El 2 de abril de 1982, Argentina inició una acción militar para recuperar las Islas Malvinas, ocupadas por el Reino Unido desde 1833. Este conflicto, que se extendió por 74 días, resultó en la pérdida de 649 soldados argentinos y dejó una marca indeleble en la memoria nacional.
En el 43º aniversario de la Guerra de Malvinas, el presidente Javier Milei encabezó un acto conmemorativo en el Cenotafio a los Caídos en la plaza San Martín. Durante su discurso, Milei enfatizó la necesidad de fortalecer las Fuerzas Armadas como pilar fundamental para respaldar el reclamo de soberanía sobre las islas. Subrayó que “para que una Nación sea respetada” es esencial contar con una economía próspera y unas Fuerzas Armadas capaces de defender el territorio nacional. Además, criticó las estrategias diplomáticas previas, calificándolas de “meras palabras en foros internacionales con nulo impacto en la realidad”.

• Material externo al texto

(* ===== verification/TestsText.v ===== *)
(** * The unit tests of the trace filter and of the log formatter

    The tests of crates/litesvm/src/register_tracing_filter.rs and format_logs.rs
    as executable checks of the model, with the sample combinators and the escape
    sequences of a terminal.  All of them evaluate to true. *)

From S2P Require Import Prelude Errors ComputeBudget Runtime Types Text FormatLogs TraceFilter.
From S2P Require Import SampleText.

Module FilterTests.

Definition TOKEN_PROGRAM : str := lit "TokenkegQfeZyiNwAJbNbGKPFXCWuBvf9Ss623VQ5DA".
Definition SYSTEM_PROGRAM : str := lit "11111111111111111111111111111111".
Definition SPL_MEMO : str := lit "MemoSq4gqABAXKb96qnH8TysNcWxMyWCqXgDLGmfcHr".

(** [expr(filter).unwrap()] evaluated on a row of one field. *)
Definition accepts (filter : str) (f : string) (values : list str) : bool :=
  match expr filter with
  | Ok ast => eval ast {[ lit f := values ]}
  | Err _ => false
  end.

(** It parses, and does not accept. *)
Definition rejects (filter : str) (f : string) (values : list str) : bool :=
  match expr filter with
  | Ok ast => negb (eval ast {[ lit f := values ]})
  | Err _ => false
  end.

Definition test_empty_filter_matches_all : bool :=
  let filter := lit "" in
  accepts filter "program_id" [TOKEN_PROGRAM].

Definition test_simple_equality : bool :=
  let filter := lit "program_id == " ++ TOKEN_PROGRAM in
  accepts filter "program_id" [TOKEN_PROGRAM]
  && rejects filter "program_id" [SYSTEM_PROGRAM].

Definition test_simple_inequality : bool :=
  let filter := lit "program_id != " ++ TOKEN_PROGRAM in
  accepts filter "program_id" [SYSTEM_PROGRAM]
  && rejects filter "program_id" [TOKEN_PROGRAM].

Definition test_and_expression : bool :=
  let filter := lit "program_id == " ++ TOKEN_PROGRAM ++ lit " && program_id != " ++ SYSTEM_PROGRAM in
  accepts filter "program_id" [TOKEN_PROGRAM]
  && rejects filter "program_id" [SYSTEM_PROGRAM].

Definition test_and_expression2 : bool :=
  let filter := lit "program_id == " ++ TOKEN_PROGRAM ++ lit " && program_id == " ++ SYSTEM_PROGRAM in
  rejects filter "program_id" [TOKEN_PROGRAM; SYSTEM_PROGRAM].

Definition test_or_expression : bool :=
  let filter := lit "program_id == " ++ TOKEN_PROGRAM ++ lit " || program_id == " ++ SYSTEM_PROGRAM in
  accepts filter "program_id" [TOKEN_PROGRAM]
  && accepts filter "program_id" [SYSTEM_PROGRAM]
  && rejects filter "program_id" [SPL_MEMO].

Definition test_parentheses_grouping : bool :=
  let filter := lit "program_id == " ++ TOKEN_PROGRAM ++ lit " || (program_id == " ++ SYSTEM_PROGRAM ++ lit " && program_id != " ++ SPL_MEMO ++ lit ")" in
  accepts filter "program_id" [TOKEN_PROGRAM]
  && accepts filter "program_id" [SYSTEM_PROGRAM]
  && rejects filter "program_id" [SPL_MEMO].

Definition test_multi_value_equality : bool :=
  let filter := lit "program_id == " ++ TOKEN_PROGRAM in
  accepts filter "program_id" [SYSTEM_PROGRAM; TOKEN_PROGRAM].

Definition test_multi_value_inequality : bool :=
  let filter := lit "program_id != " ++ TOKEN_PROGRAM in
  accepts filter "program_id" [SYSTEM_PROGRAM; SPL_MEMO]
  && rejects filter "program_id" [SYSTEM_PROGRAM; TOKEN_PROGRAM].

Definition test_whitespace_handling : bool :=
  let filter := lit "  program_id   ==   " ++ TOKEN_PROGRAM ++ lit "  " in
  accepts filter "program_id" [TOKEN_PROGRAM].

Definition test_missing_field : bool :=
  let filter := lit "program_id == " ++ TOKEN_PROGRAM in
  rejects filter "other_field" [SYSTEM_PROGRAM].

Definition test_nested_field : bool :=
  let filter := lit "account.owner == " ++ TOKEN_PROGRAM in
  accepts filter "account.owner" [TOKEN_PROGRAM]
  && rejects filter "account.owner" [SYSTEM_PROGRAM].

Definition filter_tests : list bool :=
  [test_empty_filter_matches_all;
   test_simple_equality;
   test_simple_inequality;
   test_and_expression;
   test_and_expression2;
   test_or_expression;
   test_parentheses_grouping;
   test_multi_value_equality;
   test_multi_value_inequality;
   test_whitespace_handling;
   test_missing_field;
   test_nested_field].

(** The model of the filter passes every unit test of the module. *)
Theorem filter_tests_pass : Forall (λ t, t = true) filter_tests.
Proof. by_decision. Qed.
End FilterTests.

Module FormatTests.

(** A text in a colour, with the escape sequences of a terminal. *)
Definition ESC : N := 27.

Definition paint_escapes (style : Style) (s : str) : str :=
  [ESC] ++ lit "[" ++ (if bold style then lit "1;" else [])
  ++ match colour style with Green => lit "32" | Fixed n => lit "38;5;" ++ to_decimal n end
  ++ lit "m" ++ s ++ [ESC] ++ lit "[0m".

#[local] Instance terminal : AnsiTerm := {| paint := paint_escapes |}.
#[local] Instance ascii_case : UnicodeCase := {| lower_unicode s := s |}.

Definition test_format_line : bool :=
  bool_decide
    (format_line (lit "Program 11111111111111111111111111111111 failed: Computational budget exceeded")
     = [ESC] ++ lit "[1;38;5;9mProgram 11111111111111111111111111111111 failed: Computational budget exceeded"
       ++ [ESC] ++ lit "[0m")
  && bool_decide (format_line (lit "Program log: static string")
                  = [ESC] ++ lit "[32mstatic string" ++ [ESC] ++ lit "[0m").

Definition test_format_logs : bool :=
  bool_decide
    (format_logs
       [lit "Program 1111111QLbz7JHiBTspS962RLKV8GndWFwiEaqKM invoke [1]";
        lit "Program log: panicked at clock-example/src/lib.rs:17:5:" ++ [NEWLINE]
        ++ lit "assertion failed: got_clock.unix_timestamp < 100";
        lit "Program 1111111QLbz7JHiBTspS962RLKV8GndWFwiEaqKM consumed 1751 of 200000 compute units";
        lit "Program 1111111QLbz7JHiBTspS962RLKV8GndWFwiEaqKM failed: SBF program panicked"]
     = [ESC] ++ lit "[38;5;239mProgram 1111111QLbz7JHiBTspS962RLKV8GndWFwiEaqKM invoke [1]"
       ++ [ESC] ++ lit "[0m" ++ [NEWLINE]
       ++ [ESC] ++ lit "[1;38;5;9mpanicked at clock-example/src/lib.rs:17:5:" ++ [NEWLINE]
       ++ lit "assertion failed: got_clock.unix_timestamp < 100" ++ [ESC] ++ lit "[0m" ++ [NEWLINE]
       ++ [ESC]
       ++ lit "[38;5;239mProgram 1111111QLbz7JHiBTspS962RLKV8GndWFwiEaqKM consumed 1751 of 200000 compute units"
       ++ [ESC] ++ lit "[0m" ++ [NEWLINE]
       ++ [ESC]
       ++ lit "[1;38;5;9mProgram 1111111QLbz7JHiBTspS962RLKV8GndWFwiEaqKM failed: SBF program panicked"
       ++ [ESC] ++ lit "[0m" ++ [NEWLINE]).

(** The model of the formatter passes the unit tests of the module. *)
Theorem format_tests_pass : test_format_line = true ∧ test_format_logs = true.
Proof. split; by_evaluation. Qed.
End FormatTests.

El mandatario también convocó a una “nueva era de reconciliación” con las Fuerzas Armadas, destacando su importancia en la consolidación de la soberanía nacional. Anunció que el 25 de mayo se firmará el “Pacto de Mayo” en Córdoba, al cual invitó especialmente a los miembros del Estado Mayor Conjunto, las Fuerzas Armadas y veteranos de Malvinas, señalando este evento como el primer paso hacia una nueva doctrina nacional.

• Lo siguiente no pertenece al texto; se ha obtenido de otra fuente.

Lemma zrange_add (a n : Z) :
  0 <= a -> 0 <= n ->
  zrange (a + n) = zrange a ++ map (fun j => a + Z.of_nat j) (seq 0 (Z.to_nat n)).
Proof.
  intros Ha Hn. unfold zrange.
  replace (Z.to_nat (a + n)) with (Z.to_nat a + Z.to_nat n)%nat by lia.
  rewrite seq_app, map_app. f_equal. cbn [Nat.add].
  rewrite map_of_nat_seq. apply map_ext. intros j. lia.
Qed.

Lemma sumQ_blocks (f : Z -> Q) (n : Z) (blocks : nat) :
  0 <= n ->
  (sumQ (map f (zrange (n * Z.of_nat blocks))) ==
   sumQ (map (fun k => sumQ (map f (map (fun j => (n * k + Z.of_nat j)%Z)
                                        (seq 0 (Z.to_nat n)))))
             (zrange (Z.of_nat blocks))))%Q.
Proof.
  intros Hn. induction blocks as [|blocks IH].
  - rewrite Z.mul_0_r. reflexivity.
  - replace (n * Z.of_nat (S blocks)) with (n * Z.of_nat blocks + n) by lia.
    replace (Z.of_nat (S blocks)) with (Z.of_nat blocks + 1) by lia.
    rewrite zrange_add by lia. rewrite zrange_succ by lia.
    rewrite !map_app, !sumQ_app, IH. cbn [map]. rewrite sumQ_cons.
    change (sumQ []) with 0%Q. ring.
Qed.

(** The surface bins of the first dimension are the runs of [n]
    consecutive cells. *)
Lemma first_dimension_cells (n : Z) (q : list Z) (T k : Z) :
  valid_shape (n :: q) T ->
  0 <= k < T / n ->
  exists s : slice,
    decode (n :: q) T k = Some s /\
    slice_cells s = map (fun j => n * k + Z.of_nat j) (seq 0 (Z.to_nat n)).
Proof.
  intros Hvalid Hk.
  assert (Hn : 0 < n) by (destruct Hvalid as (Hpos & _); now inversion Hpos).
  assert (HS : 0 <= surface_bin_count q T).
  { destruct Hvalid as (Hpos & Hprod & _). inversion Hpos as [|x l _ Hq]; subst.
    apply surface_bin_count_nonneg; [|assumption].
    pose proof (extent_product_pos Hpos). lia. }
  assert (Hk' : 0 <= k < surface_bin_count (n :: q) T)
    by (rewrite surface_bin_count_cons; lia).
  destruct (decode_spec Hvalid Hk') as (p & n' & q' & Heq & Hr & Hdec).
  destruct (decode_in_tensor Hvalid Hk') as (s & Hdec' & Hs & _).
  destruct p as [|a p].
  - cbn [app] in Heq. inversion Heq; subst n' q'.
    exists s. split; [assumption|].
    rewrite (slice_cells_spec Hs).
    assert (Hrec : s = mkSlice 0 n 1 (n * k) 0).
    { change (surface_bin_count [] T) with 0 in Hdec.
      change (extent_product []) with 1 in Hdec.
      rewrite Z.sub_0_r, Z.mod_1_r, Z.div_1_r, Z.mul_1_l, Z.add_0_l in Hdec.
      change (length (@nil Z)) with 0%nat in Hdec. congruence. }
    rewrite Hrec. cbn [iTensor cTensorIncrement cSweepBins].
    apply map_ext. intros j. lia.
  - cbn [app] in Heq. inversion Heq; subst a.
    rewrite surface_bin_count_cons in Hr.
    assert (0 <= surface_bin_count p T).
    { destruct Hvalid as (Hpos & Hprod & _). inversion Hpos as [|x l _ Hq]; subst.
      apply Forall_app in Hq. destruct Hq as [Hq _].
      apply surface_bin_count_nonneg; [|assumption].
      pose proof (extent_product_pos Hpos). lia. }
    lia.
Qed.

(** The weighted sum over the whole tensor is the sum, over the surface
    bins of the first dimension, of the weighted sums of their slices. *)
Lemma weighted_score_sum_first_dimension (n : Z) (q : list Z) (T : Z) (w sc : list Q) :
  valid_shape (n :: q) T ->
  (forall k s, 0 <= k < T / n -> decode (n :: q) T k = Some s ->
     (slice_weighted_sum w sc (slice_cells s) == 0)%Q) ->
  (weighted_score_sum T w sc == 0)%Q.
Proof.
  intros Hvalid Hzero.
  destruct (@valid_shape_split [] n q T Hvalid) as (_ & Hn & _ & _ & HQ & HT & HTn & _).
  change (extent_product []) with 1 in *. rewrite Z.mul_1_l in *.
  rewrite weighted_score_sum_sumQ.
  replace T with (n * Z.of_nat (Z.to_nat (extent_product q))) by lia.
  rewrite sumQ_blocks by lia.
  rewrite (@sumQ_map_ext (fun _ => 0%Q)).
  - generalize (zrange (Z.of_nat (Z.to_nat (extent_product q)))) as l.
    induction l as [|a l IH]; [reflexivity|].
    cbn [map]. rewrite sumQ_cons, IH. ring.
  - intros k Hk. apply zrange_In in Hk.
    destruct (@first_dimension_cells n q T k Hvalid) as (s & Hdec & Hcells); [lia|].
    rewrite <- Hcells. apply (Hzero k s); [lia|assumption].
Qed.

Es relevante mencionar que, durante la campaña electoral, Milei había expresado que “para que las Islas Malvinas puedan volver a ser argentinas tiene que haber un acuerdo con Inglaterra”, reconociendo la necesidad de considerar la posición de los habitantes de las islas. Sin embargo, ya en funciones, su enfoque ha virado hacia el fortalecimiento interno y la reivindicación de las Fuerzas Armadas como elementos clave en el reclamo de soberanía.
La postura del gobierno de Milei refleja un cambio en la estrategia argentina respecto a las Malvinas, priorizando el fortalecimiento interno y la reconciliación nacional como bases para un reclamo de soberanía más sólido y respetado en el ámbito internacional.